What the exercise asks ▸ Every line containing the string "true" should be returned from the records.

Recorded information ▸
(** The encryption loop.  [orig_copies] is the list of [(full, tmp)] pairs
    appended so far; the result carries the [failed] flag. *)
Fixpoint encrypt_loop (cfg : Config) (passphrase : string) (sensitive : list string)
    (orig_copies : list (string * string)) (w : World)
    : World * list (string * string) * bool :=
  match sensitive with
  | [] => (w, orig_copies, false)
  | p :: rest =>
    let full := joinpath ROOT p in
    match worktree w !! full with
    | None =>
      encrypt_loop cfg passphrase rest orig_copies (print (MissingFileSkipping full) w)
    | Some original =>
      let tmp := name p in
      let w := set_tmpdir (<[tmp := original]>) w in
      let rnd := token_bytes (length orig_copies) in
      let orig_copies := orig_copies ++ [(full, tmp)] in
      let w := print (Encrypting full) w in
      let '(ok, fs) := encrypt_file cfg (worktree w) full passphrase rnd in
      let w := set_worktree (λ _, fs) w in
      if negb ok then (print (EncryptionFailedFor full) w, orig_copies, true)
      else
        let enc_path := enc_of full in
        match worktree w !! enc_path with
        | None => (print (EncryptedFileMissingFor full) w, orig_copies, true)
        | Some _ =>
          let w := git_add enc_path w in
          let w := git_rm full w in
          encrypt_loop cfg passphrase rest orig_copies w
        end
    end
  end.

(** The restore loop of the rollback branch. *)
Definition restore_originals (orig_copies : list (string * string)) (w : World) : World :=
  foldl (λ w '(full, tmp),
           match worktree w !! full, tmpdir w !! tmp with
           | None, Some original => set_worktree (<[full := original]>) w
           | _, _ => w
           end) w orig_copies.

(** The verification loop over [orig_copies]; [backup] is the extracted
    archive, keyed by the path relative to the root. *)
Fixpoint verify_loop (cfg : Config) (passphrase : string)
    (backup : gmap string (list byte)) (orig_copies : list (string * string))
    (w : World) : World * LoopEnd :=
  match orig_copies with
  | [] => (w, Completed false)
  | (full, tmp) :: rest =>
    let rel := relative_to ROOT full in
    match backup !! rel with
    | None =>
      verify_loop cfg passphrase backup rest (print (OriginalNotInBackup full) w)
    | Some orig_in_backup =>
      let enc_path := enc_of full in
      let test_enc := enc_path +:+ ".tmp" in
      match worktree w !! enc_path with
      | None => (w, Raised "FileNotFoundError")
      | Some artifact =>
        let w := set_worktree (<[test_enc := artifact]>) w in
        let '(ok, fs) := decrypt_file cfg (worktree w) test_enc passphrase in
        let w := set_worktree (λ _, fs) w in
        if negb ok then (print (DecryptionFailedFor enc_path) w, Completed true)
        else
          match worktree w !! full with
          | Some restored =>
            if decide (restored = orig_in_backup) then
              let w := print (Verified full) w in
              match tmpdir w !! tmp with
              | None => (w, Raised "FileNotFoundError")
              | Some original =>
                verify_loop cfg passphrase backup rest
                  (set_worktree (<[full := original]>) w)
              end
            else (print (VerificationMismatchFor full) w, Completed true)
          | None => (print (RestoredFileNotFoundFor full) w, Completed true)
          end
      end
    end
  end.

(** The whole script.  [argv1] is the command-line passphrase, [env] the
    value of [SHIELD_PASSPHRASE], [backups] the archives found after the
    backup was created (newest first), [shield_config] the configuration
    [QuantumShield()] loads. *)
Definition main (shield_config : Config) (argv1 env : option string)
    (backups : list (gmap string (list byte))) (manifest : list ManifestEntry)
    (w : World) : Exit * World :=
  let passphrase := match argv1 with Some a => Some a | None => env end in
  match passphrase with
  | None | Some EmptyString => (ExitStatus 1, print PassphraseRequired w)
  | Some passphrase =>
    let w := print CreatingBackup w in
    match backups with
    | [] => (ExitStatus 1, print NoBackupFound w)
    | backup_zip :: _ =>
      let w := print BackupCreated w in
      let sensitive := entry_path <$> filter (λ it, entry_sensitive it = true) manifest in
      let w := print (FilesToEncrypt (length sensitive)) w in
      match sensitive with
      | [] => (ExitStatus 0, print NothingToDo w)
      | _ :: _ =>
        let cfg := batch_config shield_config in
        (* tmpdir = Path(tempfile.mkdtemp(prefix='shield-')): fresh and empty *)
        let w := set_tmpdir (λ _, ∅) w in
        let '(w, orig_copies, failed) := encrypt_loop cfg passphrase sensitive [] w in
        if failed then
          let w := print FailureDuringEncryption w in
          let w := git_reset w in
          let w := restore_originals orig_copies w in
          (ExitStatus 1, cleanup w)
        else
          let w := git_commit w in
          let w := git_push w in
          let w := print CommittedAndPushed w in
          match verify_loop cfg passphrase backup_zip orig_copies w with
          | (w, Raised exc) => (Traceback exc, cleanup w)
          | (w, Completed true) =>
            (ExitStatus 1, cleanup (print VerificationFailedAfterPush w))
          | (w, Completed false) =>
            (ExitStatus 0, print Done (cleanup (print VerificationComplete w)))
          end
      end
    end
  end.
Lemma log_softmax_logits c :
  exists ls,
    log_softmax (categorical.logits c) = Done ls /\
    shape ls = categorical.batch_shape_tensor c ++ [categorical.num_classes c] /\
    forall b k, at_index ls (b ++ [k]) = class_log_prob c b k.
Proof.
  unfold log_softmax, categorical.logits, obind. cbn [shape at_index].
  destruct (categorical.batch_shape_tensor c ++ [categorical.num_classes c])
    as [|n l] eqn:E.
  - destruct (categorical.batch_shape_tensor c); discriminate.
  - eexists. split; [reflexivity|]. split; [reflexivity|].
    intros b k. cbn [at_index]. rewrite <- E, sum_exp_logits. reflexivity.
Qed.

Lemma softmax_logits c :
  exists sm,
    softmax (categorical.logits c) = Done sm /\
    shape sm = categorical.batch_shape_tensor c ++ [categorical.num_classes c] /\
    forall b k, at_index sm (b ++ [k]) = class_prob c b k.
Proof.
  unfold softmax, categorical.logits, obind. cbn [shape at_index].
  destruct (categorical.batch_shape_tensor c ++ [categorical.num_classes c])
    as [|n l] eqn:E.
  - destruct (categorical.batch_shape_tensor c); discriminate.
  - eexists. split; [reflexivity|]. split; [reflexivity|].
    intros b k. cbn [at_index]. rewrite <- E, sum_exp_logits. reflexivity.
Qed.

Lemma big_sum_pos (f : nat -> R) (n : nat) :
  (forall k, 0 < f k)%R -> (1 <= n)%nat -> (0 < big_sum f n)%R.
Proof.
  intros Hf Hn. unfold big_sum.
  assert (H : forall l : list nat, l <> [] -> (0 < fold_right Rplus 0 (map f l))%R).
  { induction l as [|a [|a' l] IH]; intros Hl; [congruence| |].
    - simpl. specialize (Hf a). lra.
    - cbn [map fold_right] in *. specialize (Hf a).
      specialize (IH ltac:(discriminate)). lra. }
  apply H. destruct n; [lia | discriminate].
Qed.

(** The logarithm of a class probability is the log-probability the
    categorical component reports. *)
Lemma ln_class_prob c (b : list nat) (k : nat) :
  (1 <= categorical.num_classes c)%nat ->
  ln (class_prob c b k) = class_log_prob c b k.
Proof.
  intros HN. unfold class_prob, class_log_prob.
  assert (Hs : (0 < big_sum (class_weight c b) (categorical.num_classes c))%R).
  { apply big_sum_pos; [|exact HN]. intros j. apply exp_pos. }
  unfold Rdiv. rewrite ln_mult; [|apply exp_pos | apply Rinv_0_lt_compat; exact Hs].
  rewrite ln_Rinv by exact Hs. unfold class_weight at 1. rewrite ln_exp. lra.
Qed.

Written solution ▸
      if negb ok then (print (EncryptionFailedFor full) w, orig_copies, true)
        | None => (print (EncryptedFileMissingFor full) w, orig_copies, true)
        if negb ok then (print (DecryptionFailedFor enc_path) w, Completed true)
            else (print (VerificationMismatchFor full) w, Completed true)
          | None => (print (RestoredFileNotFoundFor full) w, Completed true)
      let sensitive := entry_path <$> filter (λ it, entry_sensitive it = true) manifest in
          | (w, Completed true) =>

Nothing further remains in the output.